Burnout as Alienation in the Counselling Field: The Descent from Homo-Faber to Homo-Economous
Abstract
The concepts burnout and alienation are routinely connected in a linear unproblematic trajectory
(Tomei et al., 2011) perpetuating more of an ideological conflation than providing any insight into
either concept. This is not due to the selection of shoddy analytic categories but to structural determinants
of thinking, more systemically interesting than the entities themselves. The author attempts
to problematize, politicise and polemicize the insipid commonsense understandings of
these classifications endemic in the counselling/addictions field. An informal discourse analysis
was conducted on an aggregate example based on observation over several years in teaching professional
practice.

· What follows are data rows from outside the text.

(** Modelled from the spec: the helper [givens_rotate(operator, g, i, j,
    which)] is not among the sources.  It multiplies the working matrix by
    the rotation in place: for ['row'] rows [i] and [j] become
    [g . (row_i, row_j)]; for ['col'] columns [i] and [j] become
    [g00 col_i + conj(g01) col_j] and [g10 col_i + conj(g11) col_j].  The
    value is the entry at row [r], column [c] afterwards, in lowest
    terms. *)
Definition givens_rotate (operator : ndarray) (g : Mat2) (i j : Z)
    (which : Axis) (r c : Z) : complex :=
  Cred
    match which with
    | row =>
        if (r =? j)%Z
        then Cadd (Cmul (m10 g) (entry operator i c))
                  (Cmul (m11 g) (entry operator j c))
        else if (r =? i)%Z
        then Cadd (Cmul (m00 g) (entry operator i c))
                  (Cmul (m01 g) (entry operator j c))
        else entry operator r c
    | col =>
        if (c =? j)%Z
        then Cadd (Cmul (m10 g) (entry operator r i))
                  (Cmul (Cconj (m11 g)) (entry operator r j))
        else if (c =? i)%Z
        then Cadd (Cmul (m00 g) (entry operator r i))
                  (Cmul (Cconj (m01 g)) (entry operator r j))
        else entry operator r c
    end.

(** Stand-ins for [numpy.arcsin], [numpy.angle] and [numpy.pi] in the
    examples: only the values at 0 are exact. *)
Definition arcsin_stub (x : Q) : Q := x.
Definition angle_stub (z : complex) : Q := imag z.
Definition pi_stub : Q := 355 # 113.

(** A real rotation, and a unitary with a complex column. *)
Definition real_rotation : ndarray :=
  [ [RtoC (4#5); RtoC (3#5)];
    [RtoC (-3#5); RtoC (4#5)] ].
(** One event leaves the identity of a record alone and removes none of
    its fields. *)
Lemma evolve_grows (log : LogItem) (r : Request) :
  let r' := evolve log r in
  (requestId r' = requestId r /\ url r' = url r
   /\ method r' = method r /\ timestamp r' = timestamp r)
  /\ (present (status r) -> present (status r'))
  /\ (present (status_text r) -> present (status_text r'))
  /\ (present (content_type r) -> present (content_type r'))
  /\ (failed r = Some true -> failed r' = Some true)
  /\ (present (error r) -> present (error r')).
Proof.
  unfold evolve, present.
  destruct (entry log) as [| |u m rid|u st st_text mime rid|rid txt|];
    try (cbn; tauto).
  - destruct (any_keyword RESPONSE_KEYWORDS (get u "")),
      (String.eqb (requestId r) (get rid "")); cbn;
      repeat split; (discriminate || tauto).
  - destruct (String.eqb (requestId r) (get rid "")); cbn;
      repeat split; (discriminate || tauto).
Qed.

Lemma evolve_all_grows (logs : list LogItem) :
  forall r : Request,
  let r' := evolve_all logs r in
  (requestId r' = requestId r /\ url r' = url r
   /\ method r' = method r /\ timestamp r' = timestamp r)
  /\ (present (status r) -> present (status r'))
  /\ (present (status_text r) -> present (status_text r'))
  /\ (present (content_type r) -> present (content_type r'))
  /\ (failed r = Some true -> failed r' = Some true)
  /\ (present (error r) -> present (error r')).
Proof.
  unfold evolve_all.
  induction logs as [|log logs IH]; intros r; cbn [fold_left].
  - tauto.
  - destruct (IH (evolve log r)) as ((Hi & Hu & Hm & Ht) & Hs & Hst & Hc & Hf & He).
    destruct (evolve_grows log r)
      as ((Hi' & Hu' & Hm' & Ht') & Hs' & Hst' & Hc' & Hf' & He').
    cbv zeta. rewrite Hi, Hu, Hm, Ht. repeat split; auto.
Qed.
Lemma In_lookup (o : obj) k v :
  NoDup (map fst o) -> In (k, v) o -> lookup o k = Some v.
Proof.
  induction o as [|[k' v'] o IH]; cbn [lookup In map fst]; [tauto|].
  intros Hn [H|H].
  - injection H as -> ->. rewrite str_eqb_refl. reflexivity.
  - inversion Hn as [|? ? Hk Hn']; subst.
    destruct (str_eqb k' k) eqn:E.
    + apply str_eqb_eq in E. subst. exfalso. apply Hk.
      apply (in_map fst) in H. exact H.
    + auto.
Qed.

Lemma update_keys (o : obj) k v :
  In k (map fst o) -> map fst (update o k v) = map fst o.
Proof.
  induction o as [|[k' v'] o IH]; cbn [update map fst In]; [tauto|].
  intros H. destruct (str_eqb k' k) eqn:E; [reflexivity|].
  cbn [map fst]. f_equal. apply IH. destruct H as [H|H]; [|exact H].
  apply str_eqb_neq in E. congruence.
Qed.

Lemma set_keys (o : obj) k v :
  In k (map fst o) -> map fst (set o k v) = map fst o.
Proof.
  intros H. unfold set. destruct (str_eqb k _); [reflexivity|].
  apply update_keys. exact H.
Qed.

Lemma lookup_update (o : obj) k v k' :
  lookup (update o k v) k' = if str_eqb k k' then Some v else lookup o k'.
Proof.
  induction o as [|[k0 v0] o IH]; cbn [update lookup].
  - reflexivity.
  - destruct (str_eqb k0 k) eqn:E.
    + apply str_eqb_eq in E. subst k0. cbn [lookup].
      destruct (str_eqb k k'); reflexivity.
    + cbn [lookup]. destruct (str_eqb k0 k') eqn:E'.
      * apply str_eqb_eq in E'. subst k0.
        rewrite str_eqb_sym, E. reflexivity.
      * exact IH.
Qed.

Lemma update_same (o : obj) k v : lookup o k = Some v -> update o k v = o.
Proof.
  induction o as [|[k0 v0] o IH]; cbn [update lookup]; [discriminate|].
  destruct (str_eqb k0 k) eqn:E.
  - intros H. injection H as ->. reflexivity.
  - intros H. rewrite IH by exact H. reflexivity.
Qed.

Lemma set_same (o : obj) k v : lookup o k = Some v -> set o k v = o.
Proof.
  intros H. unfold set. destruct (str_eqb k _); [reflexivity|].
  apply update_same. exact H.
Qed.

Lemma lookup_set (o : obj) k v k' :
  k <> chars "__proto__" ->
  lookup (set o k v) k' = if str_eqb k k' then Some v else lookup o k'.
Proof.
  intros H. unfold set. apply str_eqb_neq in H. rewrite H. apply lookup_update.
Qed.

Lemma lookup_set_other (o : obj) k v k' :
  k <> k' -> lookup (set o k v) k' = lookup o k'.
Proof.
  intros H. unfold set. destruct (str_eqb k _); [reflexivity|].
  rewrite lookup_update. apply str_eqb_neq in H. rewrite H. reflexivity.
Qed.

Lemma lookup_filter_key (f : str -> bool) (o : obj) k :
  lookup (filter (fun p => f (fst p)) o) k = if f k then lookup o k else None.
Proof.
  induction o as [|[k0 v0] o IH]; cbn [filter lookup fst].
  - destruct (f k); reflexivity.
  - destruct (f k0) eqn:F; cbn [lookup].
    + destruct (str_eqb k0 k) eqn:E; [|exact IH].
      apply str_eqb_eq in E. subst. rewrite F. reflexivity.
    + destruct (str_eqb k0 k) eqn:E; [|exact IH].
      apply str_eqb_eq in E. subst. rewrite IH, F. reflexivity.
Qed.
(** [str.isprintable()] on one code point below 256. *)
Definition printable (n : Z) : bool :=
  ((32 <=? n) && (n <? 127)) || ((161 <=? n) && negb (n =? 173)).

Definition repr_char (quote : ascii) (c : ascii) : string :=
  let n := code c in
  if Ascii.eqb c quote || (n =? 92) then esc c
  else if n =? 9 then esc "t"
  else if n =? 10 then esc "n"
  else if n =? 13 then esc "r"
  else if printable n then String c EmptyString
  else esc "x" ++ hex2 n.

(** [repr(s)] for a str: single quotes, unless the text has a single quote
    and no double quote. *)
Definition repr_str (s : string) : string :=
  let q := if contains_char "'" s && negb (contains_char dquote s)
           then dquote else "'"%char in
  String q (concat EmptyString (map (repr_char q) (list_ascii_of_string s)) ++ String q EmptyString).

(** [repr(v)] *)
Fixpoint py_repr (v : value) : string :=
  match v with
  | VNone => "None"
  | VBool b => if b then "True" else "False"
  | VInt z => str_of_Z z
  | VStr s => repr_str s
  | VList l => "[" ++ join ", " (map py_repr l) ++ "]"
  | VDict kvs =>
      "{" ++ join ", " (map (fun kv => repr_str (fst kv) ++ ": " ++ py_repr (snd kv)) kvs)
          ++ "}"
  end.

(** [str(v)], which is what an f-string field [{v}] inserts. *)
Definition py_str (v : value) : string :=
  match v with
  | VStr s => s
  | _ => py_repr v
  end.

(** *** int() *)

Definition int_space (n : Z) : bool :=
  ((9 <=? n) && (n <=? 13)) || (n =? 32) || (n =? 133) || (n =? 160).

Fixpoint lstrip (l : list ascii) : list ascii :=
  match l with
  | c :: l' => if int_space (code c) then lstrip l' else l
  | [] => []
  end.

He concludes that the reported trajectory from alienation to burnout is more a
narrative around changing ideology diffusion than a robust appraisal of social science. Furthermore,
the concept of burnout serves to perpetuate, worsen and naturalise the problems it claims
to remedy by a facilitation of spiritualising acts of passivity. An appreciation of alienation on the
other hand enables awareness of the unnaturalness of current neo-liberal social structures. The
author concludes that the quazi-religious mantra of burnout invites the reader into a regime of
self-care/self-blame contradictions and proves its effectiveness not by applicability but repetition.
By continued use of the concept we reify the myth of burnout and grant it credence. The author
also describes how clinicians enact their own informal and invisible means of resistance to power
in the workplace where solidarity is enacted through humour and humanity.